The hustle and grind mentality is something entirely familiar to artists. When creative pursuits aren’t paying the bills, how do you find the time to both make a living and continue to make art that will one day put food on the table?
“In my 20s, I would go to the Dollar Store and buy these caffeine pills,” recounted Glander. “I would take a couple of those and stay awake for 3 or 4 days to make a gif of a pink blob. I let my teeth rot out and they’re never coming back. My mouth is all plastic at this point because I had to make, like, gifs for Tumblr.”

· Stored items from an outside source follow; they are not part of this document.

(** * A composable data-validation algebra: [spec.py]

    The module under verification defines a two-variant outcome type
    ([Valid] / [Invalid]) with monadic and applicative operations, and a
    family of specification nodes ([Predicate], [Member], [Type], [All],
    [Chain], [Alt], [Keys], [Key]) that share the contract
    [conform] / [validate].

    Python calls either return a value or raise; this is written out with
    an error monad [py].  Python objects that the specifications inspect
    (ints, strings, tuples, lists, dicts) are the inductive type [pyval]. *)

From Stdlib Require Import List ZArith String Bool Lia.
Import ListNotations.
Set Warnings "-register-all".
Local Open Scope Z_scope.
Local Open Scope string_scope.
Local Open Scope list_scope.

(* ===================================================================== *)
(** ** Outcomes of a Python call *)
(* ===================================================================== *)

(** The exception kinds the modelled code paths can raise. *)
Inductive exn : Type :=
| TypeError
| KeyError
| IndexError
| AttributeError
| UserError (name : string).

(** A call returns ([Ret]) or raises ([Raise]). *)
Inductive py (A : Type) : Type :=
| Ret (a : A)
| Raise (e : exn).
Arguments Ret {A} a.
Arguments Raise {A} e.

Definition bind {A B : Type} (c : py A) (k : A -> py B) : py B :=
  match c with
  | Ret a => k a
  | Raise e => Raise e
  end.

Declare Scope py_scope.
Delimit Scope py_scope with py.
Notation "x <- c ;; k" := (bind c (fun x => k))
  (at level 61, c at next level, right associativity) : py_scope.
Local Open Scope py_scope.

(** [returns c] holds when the call does not raise. *)
Definition returns {A : Type} (c : py A) : Prop := exists a, c = Ret a.

(** The binary [+] of Python, on the payload types that support it. *)
Class PyAdd (E : Type) : Type := py_add : E -> E -> py E.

“As big of an undertaking as this movie was,” continued Glander, “it was actually done in a much more slow and balanced way, where I had nights and weekends off. I think that’s the unsexy truth of sustainability as an artist. It can’t be the all-encompassing fire that burns you alive. I spent a long time living in a very heroic, idealized version of being an artist, which meant destroying everything around me. Not taking care of myself or my relationships. Making art has to be a low and slow burn.”
“I think I needed that intensity at the very beginning as this kickstart,” offered Corbett. “Like, I have exactly seven square feet and I have a green bedsheet. I have to do something with this. I need to get out of Washington, DC. That can be the flint and tinder, but it can’t be your whole fuel. Ultimately, you’re going to make better work if you’re not currently destroying yourself.”
Even though Glander describes the process for Boys Go to Jupiter as more balanced, Corbett only had eight hours in the studio to record his lines and songs. Yes, songs. Boys Go to Jupiter is also a low-fi indie rock musical, and Corbett makes up the bulk of the film.
“He basically is the movie. He has five songs and dialogue in every scene,” explained Glander. “I was like, I hope Jack comes in and is perfect tomorrow. I hope this guy I’ve never met is somehow the greatest voice actor on the planet. I’ve also never heard him sing, but I hope he’s the best singer on the planet. It was miraculous. I had so much fun. I was actually like evil Phil Spector, torturing Jack in the booth, making him do it over and over again.”
“Certainly not the evilest thing Phil Spector has done,” Corbett added.

Billy’s journey in the film is one of not only self-discovery, but of the realization that the world is pretty screwed up. That he’s entering a late-stage capitalist society where things are bleak. Because Corbett is an expert in the field, Glander let him have a little fun with Billy’s enlightenment.
“It was Keynes’ rebuttal of communism. It’s just a very funny way of putting it,” Corbett smiled. “Not saying I’m a communist and I’m certainly not saying I’m a Keynesian. I just think it’s funny that he said, ‘how can I adopt a creed which, preferring the mud to the fish, exalts the boorish proletariat above the bourgeoisie and the intelligentsia, who, with all their faults, are the quality of life and surely carry the seeds of all human achievement?’ I was cracking up. I was cracking up at that.”
“This is my favorite scene,” said Glander. “Billy’s challenge through the movie is looking through all the layers of the way capitalism and the religion of economics are presented to us. I think this character of Rozebud (Miya Folick), who’s sort of a beautiful smokescreen for him, is the hardest challenge. She’s the fake leftist that we all know. I think it’s a turning point in the movie where Billy starts to understand this stuff and see through it. That’s very important.”
And yes, if you’re wondering, Rozebud was named after the cheat code from The Sims, adding another layer to the weird, surrealist Floridian odyssey that is Boys Go to Jupiter.